Monday, August 2, 2010

Enjoy that glass of teh tarik now

Remember the sudden 78 sen spike in pump prices in June 2008? That shocking increase took everyone by surprise. Consumers and businesses alike were left wondering how to cope with the sudden spike in the cost of living.

The impact was significant not only on bottom lines, but also on behaviour — I remember that it felt weird driving around KL without the usual traffic snarl in the weeks following the announcement.

Now, fast-forward to 2010. This time around, the good news is that subsidy rationalisation in the form of an increase in petrol prices has been much smaller.

Now, breathe easy. The price of RON 95 was raised by only five sen a litre, while for those who can afford the premium RON97, they will have to pay prevailing market prices. Even this is not too bad, at a time when the global crude oil price is hovering around US$77 (RM244.86) per barrel.

Now, let’s get to the crux of the issue — the impact of the fuel hike on prices of typical consumer goods. We know consultants and economists are good at deriving hypothetical pricing for goods, given the recent increase in fuel costs.

Putting the numbers in nice linear equations — well, non-linears are sometimes used to show how sophisticated they are — they come up with the estimated new prices of goods. It might appear credible, but it may also sound a little unrealistic to consumers who tend to go with their gut feel that the price increase would be sharper. I’ve seen some of the estimated numbers. The prices of roti canai, nasi lemak, mee goreng and teh tarik will probably increase by one sen. Meat and chicken will see their prices go up a bit more.

Consumers may believe they are going to pay a bit more than this, but try asking them why. They probably wouldn’t be able to pinpoint the reasons. “It’s just through past experience,” they may say.

Now, allow me to try and explain. First, there is what I call a concept of “rounding up”. We all know that we hardly see one sen increases in our teh tarik or roti canai. The process of rounding up to the nearest decimal point will take place.

But during price increases, people do not round them up to the nearest decimal. If the current price is RM1.20, a glass of teh tarik, which is now supposed to go up by one sen, will go up by five sen. That’s not to the nearest decimal point, if I can recall my maths correctly, but that is what usually happens.

Now, my second theory can be called an “easy change” concept. What I mean is this. Try looking for coins in your pocket. Chances are you will only grab the 10 or 20 sen coins. For some reason, it is quite difficult to find that tiny five sen coin in our pockets.

So, consumers will find it hard to come up with exact change when prices are in the multiples of five sen.

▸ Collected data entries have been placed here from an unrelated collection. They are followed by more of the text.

(** * Dependency validation, event emitter and auto-mode scheduler

    A shallow embedding of the dependency-graph helpers of the board view
    ([wouldCreateCircularDependency], [hasPathBetweenFeatures],
    [validateDependencies], [getAllDependencies], [getAllDependents]), of the
    server's [createEventEmitter], and a model of the auto-mode scheduler as
    the specification describes it; further the dependency selector, the
    model resolver and model tables, the text and path helpers, the
    selection state of a board column, and the request handlers for
    terminal clean-up and title generation. *)

From stdpp Require Import base option strings pretty list gmap sets relations sorting.

Open Scope string_scope.
Open Scope list_scope.
Open Scope nat_scope.

(** ** Data model *)

(** [status] of a feature (spec, section 3). *)
Inductive FeatureStatus :=
  | backlog | in_progress | waiting_approval | completed
  | verified | failed | archived.

#[global] Instance FeatureStatus_eq_dec : EqDecision FeatureStatus.
Proof. solve_decision. Defined.

(** The fields of [Feature] that the modelled code reads.  [title] and
    [dependencies] are optional in the source ([depFeature?.title],
    [feature.dependencies || []]). *)
Record Feature := mkFeature {
  id : string;
  title : option string;
  status : FeatureStatus;
  priority : nat;
  createdAt : nat;
  dependencies : option (list string)
}.

(** [feature.dependencies || []] *)
Definition deps_or_empty (feature : Feature) : list string :=
  default [] (dependencies feature).

(** [arr.includes(x)] on an array of strings. *)
Definition includes (x : string) (arr : list string) : bool :=
  bool_decide (x ∈ arr).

Similarly, sellers will find it irritating to look for a five sen coin to return to consumers. So, the end result? Sellers will round the transaction up for the second time to arrive at a 10 sen increase. Okay, now, a glass of teh tarik will be RM1.30 instead of RM1.21 as estimated by economists.

My third theory goes like this — brilliant business people will look around and say, “Look, we are smart people — we consider business costs from every single aspect. Prices of teh tarik are affected by different factors — fuel, sugar, and so forth. That one sen estimated increase is only due to an increase in fuel prices. We have not factored in the impact of high sugar prices.”

I will name this as a concept of “rational business decision”. So, the price of a glass of teh tarik will now be slightly higher than RM1.30.
One final theory is what I call an “expectation-induced business decision”.

A smart seller will argue the following: “If prices of fuel go up twice a year, I have to charge higher prices to my consumers every six months. But that’s not a good strategy, as I will be seen as somebody who pushes up prices too frequently. So what I will do is price in the whole year’s increase in fuel prices in my goods now, so that I won’t have to raise them in the next 12 months.”

The result?  Probably another five sen increase. So you see, a glass of teh tarik may end up costing RM1.40.

It is not my intention to condone this practice of profiteering. Not at all! In fact, this is exactly what the government is trying to prevent from happening.

It is an unethical practice, no doubt. However, this is probably part of the explanation why an increase in the price of certain goods does not tally with the adjustment in prices of other goods. So, better enjoy that glass of teh tarik before its price starts to climb!
 

Written by Commentary by Nor Zahidi Alias

Nor Zahidi Alias is chief economist, Malaysian Rating Corp Bhd
This article appeared in The Edge Financial Daily, August 2, 2010.